# Stored data

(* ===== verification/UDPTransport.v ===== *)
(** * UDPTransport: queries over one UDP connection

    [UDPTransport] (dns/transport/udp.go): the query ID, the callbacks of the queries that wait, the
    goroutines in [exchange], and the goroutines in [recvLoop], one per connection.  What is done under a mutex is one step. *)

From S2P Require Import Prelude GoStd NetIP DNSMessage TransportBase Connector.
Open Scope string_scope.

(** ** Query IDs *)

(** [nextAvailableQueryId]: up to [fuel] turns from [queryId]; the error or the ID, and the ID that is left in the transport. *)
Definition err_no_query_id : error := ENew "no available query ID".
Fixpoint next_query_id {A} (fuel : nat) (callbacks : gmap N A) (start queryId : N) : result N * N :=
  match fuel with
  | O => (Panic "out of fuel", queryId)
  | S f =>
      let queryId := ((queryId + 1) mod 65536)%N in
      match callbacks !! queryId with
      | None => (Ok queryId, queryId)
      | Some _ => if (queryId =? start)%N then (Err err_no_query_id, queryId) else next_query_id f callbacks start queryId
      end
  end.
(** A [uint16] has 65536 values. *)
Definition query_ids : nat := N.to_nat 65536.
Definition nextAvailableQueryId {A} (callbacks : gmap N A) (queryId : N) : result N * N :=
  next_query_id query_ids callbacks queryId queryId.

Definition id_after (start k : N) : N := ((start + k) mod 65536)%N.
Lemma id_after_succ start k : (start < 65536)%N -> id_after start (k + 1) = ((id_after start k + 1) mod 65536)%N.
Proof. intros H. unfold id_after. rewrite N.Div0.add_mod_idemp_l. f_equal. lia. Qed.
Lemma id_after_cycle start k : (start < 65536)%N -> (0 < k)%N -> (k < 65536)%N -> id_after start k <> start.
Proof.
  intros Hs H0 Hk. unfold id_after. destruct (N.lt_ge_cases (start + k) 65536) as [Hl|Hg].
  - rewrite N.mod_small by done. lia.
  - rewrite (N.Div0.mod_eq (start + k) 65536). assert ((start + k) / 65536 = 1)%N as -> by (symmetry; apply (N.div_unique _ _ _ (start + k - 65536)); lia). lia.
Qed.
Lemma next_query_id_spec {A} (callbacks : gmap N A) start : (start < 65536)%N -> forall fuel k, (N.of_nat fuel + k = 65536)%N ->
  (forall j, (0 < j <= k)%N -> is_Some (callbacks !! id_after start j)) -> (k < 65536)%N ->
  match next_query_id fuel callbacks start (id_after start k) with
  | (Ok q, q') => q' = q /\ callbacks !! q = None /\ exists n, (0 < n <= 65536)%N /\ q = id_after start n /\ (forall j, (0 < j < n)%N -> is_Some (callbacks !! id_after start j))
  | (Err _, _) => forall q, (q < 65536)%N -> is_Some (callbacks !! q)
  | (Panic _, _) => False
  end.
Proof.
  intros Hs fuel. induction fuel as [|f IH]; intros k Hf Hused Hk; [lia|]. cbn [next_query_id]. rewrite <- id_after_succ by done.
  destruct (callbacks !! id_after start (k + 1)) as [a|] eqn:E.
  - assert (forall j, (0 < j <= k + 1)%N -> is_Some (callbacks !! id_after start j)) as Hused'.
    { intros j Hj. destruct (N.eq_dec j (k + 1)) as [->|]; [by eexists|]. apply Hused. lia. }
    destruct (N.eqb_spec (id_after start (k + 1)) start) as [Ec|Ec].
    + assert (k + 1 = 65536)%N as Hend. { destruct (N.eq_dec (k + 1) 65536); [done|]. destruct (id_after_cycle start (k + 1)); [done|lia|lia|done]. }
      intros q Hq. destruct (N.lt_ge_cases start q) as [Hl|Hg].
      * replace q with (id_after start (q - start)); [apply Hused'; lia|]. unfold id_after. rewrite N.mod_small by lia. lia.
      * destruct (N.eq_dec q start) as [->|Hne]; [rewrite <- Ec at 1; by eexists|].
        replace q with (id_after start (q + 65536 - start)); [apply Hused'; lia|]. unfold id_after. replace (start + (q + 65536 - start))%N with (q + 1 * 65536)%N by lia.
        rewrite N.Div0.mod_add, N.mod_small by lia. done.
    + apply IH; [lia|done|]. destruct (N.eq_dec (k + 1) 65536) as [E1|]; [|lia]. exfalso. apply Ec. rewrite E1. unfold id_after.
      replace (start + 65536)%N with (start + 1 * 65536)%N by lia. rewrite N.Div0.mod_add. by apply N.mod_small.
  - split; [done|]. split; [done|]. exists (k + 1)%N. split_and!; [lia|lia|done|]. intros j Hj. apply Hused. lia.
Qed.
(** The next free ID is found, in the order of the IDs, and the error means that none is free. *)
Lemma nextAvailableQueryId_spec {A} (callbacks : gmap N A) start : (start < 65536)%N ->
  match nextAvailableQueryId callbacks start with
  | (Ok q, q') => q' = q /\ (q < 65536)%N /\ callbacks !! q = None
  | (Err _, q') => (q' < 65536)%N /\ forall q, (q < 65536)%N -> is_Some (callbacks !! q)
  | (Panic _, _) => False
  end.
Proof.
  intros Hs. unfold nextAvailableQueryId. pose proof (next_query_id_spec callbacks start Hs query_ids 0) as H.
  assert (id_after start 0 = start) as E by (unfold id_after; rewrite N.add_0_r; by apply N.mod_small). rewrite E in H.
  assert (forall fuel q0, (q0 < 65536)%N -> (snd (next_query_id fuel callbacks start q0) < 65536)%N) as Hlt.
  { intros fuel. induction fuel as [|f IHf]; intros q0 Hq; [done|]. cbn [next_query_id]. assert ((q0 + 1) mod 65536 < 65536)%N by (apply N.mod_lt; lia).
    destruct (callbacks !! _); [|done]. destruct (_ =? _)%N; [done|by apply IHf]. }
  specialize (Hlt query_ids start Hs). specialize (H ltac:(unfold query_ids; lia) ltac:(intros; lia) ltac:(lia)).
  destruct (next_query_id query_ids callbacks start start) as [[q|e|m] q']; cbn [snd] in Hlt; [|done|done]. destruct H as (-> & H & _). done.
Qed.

# What to work on
Could you give the data again, word for word?

# Answer to the exercise
(* ===== verification/UDPTransport.v ===== *)
(** * UDPTransport: queries over one UDP connection

    [UDPTransport] (dns/transport/udp.go): the query ID, the callbacks of the queries that wait, the
    goroutines in [exchange], and the goroutines in [recvLoop], one per connection.  What is done under a mutex is one step. *)

From S2P Require Import Prelude GoStd NetIP DNSMessage TransportBase Connector.
Open Scope string_scope.

(** ** Query IDs *)

(** [nextAvailableQueryId]: up to [fuel] turns from [queryId]; the error or the ID, and the ID that is left in the transport. *)
Definition err_no_query_id : error := ENew "no available query ID".
Fixpoint next_query_id {A} (fuel : nat) (callbacks : gmap N A) (start queryId : N) : result N * N :=
  match fuel with
  | O => (Panic "out of fuel", queryId)
  | S f =>
      let queryId := ((queryId + 1) mod 65536)%N in
      match callbacks !! queryId with
      | None => (Ok queryId, queryId)
      | Some _ => if (queryId =? start)%N then (Err err_no_query_id, queryId) else next_query_id f callbacks start queryId
      end
  end.
(** A [uint16] has 65536 values. *)
Definition query_ids : nat := N.to_nat 65536.
Definition nextAvailableQueryId {A} (callbacks : gmap N A) (queryId : N) : result N * N :=
  next_query_id query_ids callbacks queryId queryId.

Definition id_after (start k : N) : N := ((start + k) mod 65536)%N.
Lemma id_after_succ start k : (start < 65536)%N -> id_after start (k + 1) = ((id_after start k + 1) mod 65536)%N.
Proof. intros H. unfold id_after. rewrite N.Div0.add_mod_idemp_l. f_equal. lia. Qed.
Lemma id_after_cycle start k : (start < 65536)%N -> (0 < k)%N -> (k < 65536)%N -> id_after start k <> start.
Proof.
  intros Hs H0 Hk. unfold id_after. destruct (N.lt_ge_cases (start + k) 65536) as [Hl|Hg].
  - rewrite N.mod_small by done. lia.
  - rewrite (N.Div0.mod_eq (start + k) 65536). assert ((start + k) / 65536 = 1)%N as -> by (symmetry; apply (N.div_unique _ _ _ (start + k - 65536)); lia). lia.
Qed.
Lemma next_query_id_spec {A} (callbacks : gmap N A) start : (start < 65536)%N -> forall fuel k, (N.of_nat fuel + k = 65536)%N ->
  (forall j, (0 < j <= k)%N -> is_Some (callbacks !! id_after start j)) -> (k < 65536)%N ->
  match next_query_id fuel callbacks start (id_after start k) with
  | (Ok q, q') => q' = q /\ callbacks !! q = None /\ exists n, (0 < n <= 65536)%N /\ q = id_after start n /\ (forall j, (0 < j < n)%N -> is_Some (callbacks !! id_after start j))
  | (Err _, _) => forall q, (q < 65536)%N -> is_Some (callbacks !! q)
  | (Panic _, _) => False
  end.
Proof.
  intros Hs fuel. induction fuel as [|f IH]; intros k Hf Hused Hk; [lia|]. cbn [next_query_id]. rewrite <- id_after_succ by done.
  destruct (callbacks !! id_after start (k + 1)) as [a|] eqn:E.
  - assert (forall j, (0 < j <= k + 1)%N -> is_Some (callbacks !! id_after start j)) as Hused'.
    { intros j Hj. destruct (N.eq_dec j (k + 1)) as [->|]; [by eexists|]. apply Hused. lia. }
    destruct (N.eqb_spec (id_after start (k + 1)) start) as [Ec|Ec].
    + assert (k + 1 = 65536)%N as Hend. { destruct (N.eq_dec (k + 1) 65536); [done|]. destruct (id_after_cycle start (k + 1)); [done|lia|lia|done]. }
      intros q Hq. destruct (N.lt_ge_cases start q) as [Hl|Hg].
      * replace q with (id_after start (q - start)); [apply Hused'; lia|]. unfold id_after. rewrite N.mod_small by lia. lia.
      * destruct (N.eq_dec q start) as [->|Hne]; [rewrite <- Ec at 1; by eexists|].
        replace q with (id_after start (q + 65536 - start)); [apply Hused'; lia|]. unfold id_after. replace (start + (q + 65536 - start))%N with (q + 1 * 65536)%N by lia.
        rewrite N.Div0.mod_add, N.mod_small by lia. done.
    + apply IH; [lia|done|]. destruct (N.eq_dec (k + 1) 65536) as [E1|]; [|lia]. exfalso. apply Ec. rewrite E1. unfold id_after.
      replace (start + 65536)%N with (start + 1 * 65536)%N by lia. rewrite N.Div0.mod_add. by apply N.mod_small.
  - split; [done|]. split; [done|]. exists (k + 1)%N. split_and!; [lia|lia|done|]. intros j Hj. apply Hused. lia.
Qed.
(** The next free ID is found, in the order of the IDs, and the error means that none is free. *)
Lemma nextAvailableQueryId_spec {A} (callbacks : gmap N A) start : (start < 65536)%N ->
  match nextAvailableQueryId callbacks start with
  | (Ok q, q') => q' = q /\ (q < 65536)%N /\ callbacks !! q = None
  | (Err _, q') => (q' < 65536)%N /\ forall q, (q < 65536)%N -> is_Some (callbacks !! q)
  | (Panic _, _) => False
  end.
Proof.
  intros Hs. unfold nextAvailableQueryId. pose proof (next_query_id_spec callbacks start Hs query_ids 0) as H.
  assert (id_after start 0 = start) as E by (unfold id_after; rewrite N.add_0_r; by apply N.mod_small). rewrite E in H.
  assert (forall fuel q0, (q0 < 65536)%N -> (snd (next_query_id fuel callbacks start q0) < 65536)%N) as Hlt.
  { intros fuel. induction fuel as [|f IHf]; intros q0 Hq; [done|]. cbn [next_query_id]. assert ((q0 + 1) mod 65536 < 65536)%N by (apply N.mod_lt; lia).
    destruct (callbacks !! _); [|done]. destruct (_ =? _)%N; [done|by apply IHf]. }
  specialize (Hlt query_ids start Hs). specialize (H ltac:(unfold query_ids; lia) ltac:(intros; lia) ltac:(lia)).
  destruct (next_query_id query_ids callbacks start start) as [[q|e|m] q']; cbn [snd] in Hlt; [|done|done]. destruct H as (-> & H & _). done.
Qed.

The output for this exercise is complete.